The economy grew as shrinking government freed up room for development, causing revenues to grow and allowing tax cuts, which enabled further economic growth. It was, as the Macdonald-Laurier Institute’s Brian Lee Crowley declared, “a delicious virtuous circle.”

Canada is also more welcoming to the world than our southern neighbour. Canada accepts more skilled immigrants each year than the United States, in spite of its much smaller population, and it doesn’t tie them to specific jobs. No major party opposes immigration.

Canada’s banking system has been rated the world’s soundest for six years running. It’s not that regulation is more conservative; it’s that banks have been allowed to act as they consider most prudent. As in the Great Depression, Canada experienced no bank failures during the recent economic crisis.

Challenges remain. Under Prime Minister Stephen Harper’s Conservative government, the size of the federal public service has grown dramatically, international investment decisions have been blocked, and politically important agricultural trade restrictions continue to be supported. In spite of polls suggesting that the public continued to oppose a budget deficit, the government issued a stimulus package, “Canada’s Economic Action Plan,” which plunged the country back into consecutive deficits that continue to this day. And the provinces have problems of their own.
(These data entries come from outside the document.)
(* ===== verification/KubeLib.v ===== *)
(** * The Kubernetes libraries

    The functions of [apimachinery] and [controller-runtime] that the program
    calls, as a class of operations, and what their documentation promises, as
    a class of laws.  Theorems about the controller are proved for every
    instance; [KubeRef] holds an evaluable instance that satisfies the laws. *)

From S2P Require Import Prelude GoString GoTime Kube Api Effects.

(** The labels of an object, a nil map read as the empty one. *)
Definition label_map (m : ObjectMeta) : gmap string string := default ∅ (om_Labels m).

(** Agreement of two objects on the fields their [mutate] functions copy. *)
Definition body_eq (k : Kind) : obj k -> obj k -> Prop :=
  match k with
  | KServiceAccount => fun a b => sa_AutomountServiceAccountToken a = sa_AutomountServiceAccountToken b
  | KConfigMap => fun a b => default ∅ (cm_Data a) = default ∅ (cm_Data b)
  | KRole => fun a b => role_Rules a = role_Rules b
  | KRoleBinding => fun a b => rb_Subjects a = rb_Subjects b
  | KNetworkPolicy => fun a b => np_Spec a = np_Spec b
  | _ => fun _ _ => True
  end.

Class KubeLib := {
  (** [controllerutil.SetControllerReference(owner, controlled, scheme)] on the
      metadata of the two objects. *)
  SetControllerReference : ObjectMeta -> ObjectMeta -> result ObjectMeta;
  (** [metav1.GetControllerOf]. *)
  GetControllerOf : ObjectMeta -> option OwnerReference;
  (** [meta.FindStatusCondition]. *)
  FindStatusCondition : list Condition -> string -> option Condition;
  (** [meta.SetStatusCondition], with the clock it reads. *)
  SetStatusCondition : Time -> list Condition -> Condition -> list Condition;
  (** [resource.ParseQuantity]. *)
  ParseQuantity : string -> result Quantity;
  (** [validation.IsValidLabelValue]: the list of complaints. *)
  IsValidLabelValue : string -> list string;
  (** [equality.Semantic.DeepEqual] on objects and on Results. *)
  DeepEqual : forall k, obj k -> obj k -> bool;
  DeepEqual_Result : option TaskResult -> option TaskResult -> bool;
}.

Class KubeLaws `{KubeLib} := {
  (** Only the owner references change, and the owner becomes the controller. *)
  set_controller_meta : forall o m m', SetControllerReference o m = Ok m' ->
    exists refs, m' = mkMeta (om_Name m) (om_GenerateName m) (om_Namespace m) (om_UID m)
      (om_Generation m) (om_DeletionTimestamp m) (om_Labels m) (om_Annotations m) refs;
  set_controller_owner : forall o m m', SetControllerReference o m = Ok m' ->
    exists r, GetControllerOf m' = Some r /\ owner_UID r = om_UID o;
  (** The reference names the owner and its kind; the program's owners are Tasks. *)
  set_controller_ref : forall o m m' r, SetControllerReference o m = Ok m' -> GetControllerOf m' = Some r ->
    owner_Name r = om_Name o /\ owner_Kind r = "Task"%string;
  (** It succeeds on an object of the owner's namespace that nobody owns yet. *)
  set_controller_fresh : forall o m, om_OwnerReferences m = [] -> om_Namespace m = om_Namespace o ->
    exists m', SetControllerReference o m = Ok m';
  (** The library does not build errors of the program's own types. *)
  set_controller_err : forall o m e, SetControllerReference o m = Err e -> IsPermanent e = false;
  get_controller_in : forall m r, GetControllerOf m = Some r ->
    r ∈ om_OwnerReferences m /\ owner_Controller r = true;
  (** It reads nothing but the owner references. *)
  get_controller_refs : forall m m', om_OwnerReferences m = om_OwnerReferences m' -> GetControllerOf m = GetControllerOf m';
  (** The condition of the type, when there is one. *)
  find_condition_some : forall l t c, FindStatusCondition l t = Some c ->
    c ∈ l /\ cond_Type c = t;
  find_condition_none : forall l t, FindStatusCondition l t = None ->
    forall c, c ∈ l -> cond_Type c <> t;
  (** Setting replaces the fields of the condition with that type; the
      transition time moves to now when the status differs from the old one or
      there was none, for a condition given without a time. *)
  set_condition_same : forall now l c, cond_LastTransitionTime c = 0 ->
    FindStatusCondition (SetStatusCondition now l c) (cond_Type c) =
    Some (mkCondition (cond_Type c) (cond_Status c) (cond_Reason c) (cond_Message c)
            (cond_ObservedGeneration c)
            (match FindStatusCondition l (cond_Type c) with
             | Some old => if bool_decide (cond_Status old = cond_Status c)
                           then cond_LastTransitionTime old else now
             | None => now
             end));
  set_condition_other : forall now l c t, t <> cond_Type c ->
    FindStatusCondition (SetStatusCondition now l c) t = FindStatusCondition l t;
  set_condition_types : forall now l c,
    cond_Type <$> SetStatusCondition now l c =
    if bool_decide (cond_Type c ∈ cond_Type <$> l) then cond_Type <$> l
    else (cond_Type <$> l) ++ [cond_Type c];
  (** Semantic equality is reflexive, and semantically equal objects agree on
      their labels and bodies; it does not tell a nil map from an empty one. *)
  deep_equal_refl : forall k a, DeepEqual k a a = true;
  deep_equal_body : forall k a b, DeepEqual k a b = true ->
    body_eq k a b /\ label_map (obj_meta k a) = label_map (obj_meta k b);
  deep_equal_result_spec : forall a b, DeepEqual_Result a b = true <-> a = b;
}.

(** ** An evaluable instance *)

Module KubeRef.

Definition find_condition (l : list Condition) (t : string) : option Condition :=
  snd <$> list_find (fun c => cond_Type c = t) l.

Fixpoint set_condition (now : Time) (l : list Condition) (c : Condition) : list Condition :=
  match l with
  | [] => [mkCondition (cond_Type c) (cond_Status c) (cond_Reason c) (cond_Message c)
             (cond_ObservedGeneration c)
             (if IsZero (cond_LastTransitionTime c) then now else cond_LastTransitionTime c)]
  | old :: l' =>
    if decide (cond_Type old = cond_Type c) then
      mkCondition (cond_Type c) (cond_Status c) (cond_Reason c) (cond_Message c)
        (cond_ObservedGeneration c)
        (if bool_decide (cond_Status old = cond_Status c) then cond_LastTransitionTime old
         else if IsZero (cond_LastTransitionTime c) then now else cond_LastTransitionTime c) :: l'
    else old :: set_condition now l' c
  end.

Definition set_controller (o m : ObjectMeta) : result ObjectMeta :=
  if existsb owner_Controller (om_OwnerReferences m) then
    Err (ErrNew "object is already owned by another controller")
  else
    Ok (mkMeta (om_Name m) (om_GenerateName m) (om_Namespace m) (om_UID m)
          (om_Generation m) (om_DeletionTimestamp m) (om_Labels m) (om_Annotations m)
          (om_OwnerReferences m ++ [mkOwner "Task" (om_Name o) (om_UID o) true])).

Definition controller_of (m : ObjectMeta) : option OwnerReference :=
  snd <$> list_find (fun r => owner_Controller r = true) (om_OwnerReferences m).

(** Accepts the digits with an optional unit suffix. *)
Definition quantity (s : string) : result Quantity :=
  match String.list_ascii_of_string s with
  | c :: _ => if in_range 48 57 (byte_val c) then Ok s else Err (ErrNew "quantities must match the regular expression")
  | [] => Err (ErrNew "quantities must match the regular expression")
  end.

Definition label_value_problems (s : string) : list string :=
  if (63 <? String.length s)%nat then ["must be no more than 63 characters"%string] else [].

#[export] Instance lib : KubeLib := {|
  SetControllerReference := set_controller;
  GetControllerOf := controller_of;
  FindStatusCondition := find_condition;
  SetStatusCondition := set_condition;
  ParseQuantity := quantity;
  IsValidLabelValue := label_value_problems;
  DeepEqual := fun k a b => bool_decide (a = b);
  DeepEqual_Result := fun a b => bool_decide (a = b);
|}.

Lemma find_some l t c : find_condition l t = Some c -> c ∈ l /\ cond_Type c = t.
Proof.
  unfold find_condition. intros ([i c'] & H & ->)%fmap_Some.
  apply list_find_Some in H as (Hl & Ht & _). split; [by eapply list_elem_of_lookup_2|done].
Qed.

Lemma find_none l t : find_condition l t = None -> forall c, c ∈ l -> cond_Type c <> t.
Proof.
  unfold find_condition. intros H c Hc. apply fmap_None, list_find_None in H.
  rewrite Forall_forall in H. by apply H.
Qed.

Lemma find_cons old l t :
  find_condition (old :: l) t =
  if decide (cond_Type old = t) then Some old else find_condition l t.
Proof.
  unfold find_condition. simpl. case_decide; [done|].
  by destruct (list_find _ l) as [[]|].
Qed.

Lemma find_set_same now l c :
  cond_LastTransitionTime c = 0 ->
  find_condition (set_condition now l c) (cond_Type c) =
  Some (mkCondition (cond_Type c) (cond_Status c) (cond_Reason c) (cond_Message c)
          (cond_ObservedGeneration c)
          (match find_condition l (cond_Type c) with
           | Some old => if bool_decide (cond_Status old = cond_Status c)
                         then cond_LastTransitionTime old else now
           | None => now
           end)).
Proof.
  intros Hz. induction l as [|old l IH]; simpl set_condition.
  - rewrite find_cons. simpl. rewrite decide_True by done. by rewrite Hz.
  - rewrite (find_cons old l). case_decide as Ht.
    + rewrite find_cons. simpl. rewrite decide_True by done. by rewrite Hz.
    + rewrite find_cons, decide_False by done. apply IH.
Qed.

Lemma find_set_other now l c t :
  t <> cond_Type c -> find_condition (set_condition now l c) t = find_condition l t.
Proof.
  intros Ht. induction l as [|old l IH]; simpl set_condition.
  - rewrite find_cons. simpl. by rewrite decide_False.
  - case_decide as Ho.
    + rewrite !find_cons. simpl. by rewrite !decide_False by congruence.
    + rewrite !find_cons. case_decide; [done|]. apply IH.
Qed.

Lemma set_types now l c :
  cond_Type <$> set_condition now l c =
  if bool_decide (cond_Type c ∈ cond_Type <$> l) then cond_Type <$> l
  else (cond_Type <$> l) ++ [cond_Type c].
Proof.
  induction l as [|old l IH]; simpl set_condition.
  - by rewrite bool_decide_eq_false_2 by set_solver.
  - destruct (decide (cond_Type old = cond_Type c)) as [Ho|Ho].
    + rewrite !fmap_cons, Ho. simpl. by rewrite bool_decide_eq_true_2 by apply elem_of_cons, or_introl, eq_refl.
    + rewrite !fmap_cons, IH. destruct (decide (cond_Type c ∈ cond_Type <$> l)) as [Hin|Hin].
      * by rewrite !bool_decide_eq_true_2 by (rewrite ?elem_of_cons; auto).
      * by rewrite !bool_decide_eq_false_2 by (rewrite ?elem_of_cons; intuition congruence).
Qed.

Lemma no_controller l : existsb owner_Controller l = false -> list_find (fun r => owner_Controller r = true) l = None.
Proof.
  intros Hex. apply list_find_None, Forall_forall. intros r Hr Hc. apply not_true_iff_false in Hex.
  apply Hex, existsb_exists. exists r. split; [by apply list_elem_of_In|done].
Qed.

#[export] Instance laws : KubeLaws.
Proof.
  split; cbn.
  - intros o m m' H. unfold set_controller in H. case_match; simplify_eq. eauto.
  - intros o m m' H. unfold set_controller in H. case_match eqn:Hex; simplify_eq.
    unfold controller_of. cbn [om_OwnerReferences].
    rewrite list_find_app_r.
    + simpl. eexists. split; [done|]. done.
    + by apply no_controller.
  - intros o m m' r H. unfold set_controller in H. case_match eqn:Hex; simplify_eq.
    unfold controller_of. cbn [om_OwnerReferences]. rewrite list_find_app_r by by apply no_controller.
    simpl. by intros [= <-].
  - intros o m Ho _. unfold set_controller. rewrite Ho. cbn. eauto.
  - intros o m e H. unfold set_controller in H. by case_match; simplify_eq.
  - intros m r H. unfold controller_of in H. apply fmap_Some in H as ([i r'] & H & ->).
    apply list_find_Some in H as (Hl & Ht & _). split; [by eapply list_elem_of_lookup_2|done].
  - intros m m' H. unfold controller_of. by rewrite H.
  - apply find_some.
  - apply find_none.
  - apply find_set_same.
  - apply find_set_other.
  - apply set_types.
  - intros k a. by apply bool_decide_eq_true.
  - intros k a b ->%bool_decide_eq_true. split; [|done]. by destruct k.
  - intros a b. apply bool_decide_eq_true.
Qed.

End KubeRef.

(** ** Consequences of the laws *)

Section Laws.
Context `{KubeLaws}.

Lemma set_controller_key o m m' :
  SetControllerReference o m = Ok m' ->
  key_of m' = key_of m /\ om_Labels m' = om_Labels m.
Proof. intros (refs & ->)%set_controller_meta. done. Qed.

Lemma find_condition_none_iff l t :
  FindStatusCondition l t = None <-> t ∉ cond_Type <$> l.
Proof.
  split.
  - intros Hn (c & -> & Hc)%list_elem_of_fmap. by eapply find_condition_none.
  - intros Ht. destruct (FindStatusCondition l t) as [c|] eqn:Hf; [|done].
    apply find_condition_some in Hf as [Hc <-]. destruct Ht. by apply list_elem_of_fmap_2.
Qed.

(** With distinct types, a condition of the list is the one found. *)
Lemma find_condition_NoDup l c :
  NoDup (cond_Type <$> l) -> c ∈ l -> FindStatusCondition l (cond_Type c) = Some c.
Proof.
  intros Hnd Hc. destruct (FindStatusCondition l (cond_Type c)) as [c'|] eqn:Hf.
  - apply find_condition_some in Hf as [Hc' Ht]. f_equal.
    clear -Hnd Hc Hc' Ht. induction l as [|x l IH]; [set_solver|].
    rewrite fmap_cons in Hnd. apply NoDup_cons in Hnd as [Hx Hnd].
    apply elem_of_cons in Hc as [->|Hc], Hc' as [->|Hc']; [done| | |by apply IH].
    + destruct Hx. apply list_elem_of_fmap. eauto.
    + destruct Hx. apply list_elem_of_fmap. eauto.
  - exfalso. by eapply find_condition_none.
Qed.

Lemma set_condition_NoDup now l c :
  NoDup (cond_Type <$> l) -> NoDup (cond_Type <$> SetStatusCondition now l c).
Proof.
  intros Hnd. rewrite set_condition_types. case_bool_decide; [done|].
  apply NoDup_app. split_and!; [done| |apply NoDup_singleton]. set_solver.
Qed.
End Laws.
In spite of the Conservative political brass’s best efforts to quell small-government advocates’ accusations of reckless spending, Canadians are unwilling to accept deficits with no plan to balance the budget. Slow and reserved though it may be compared to the reforms of the Chrétien Liberals, a steady trudge toward a balanced budget is underway. Canada continues to perform well economically, with some of the lowest welfare expenditures as a percentage of GDP in the developed world, a stable banking system, and, in spite of the growth, a government as a percentage of GDP that’s comparable to its size in the 1920s.

The battle for restrained government is a battle not of politics but of ideas. Canada’s past victories give all countries lessons to draw from in the future.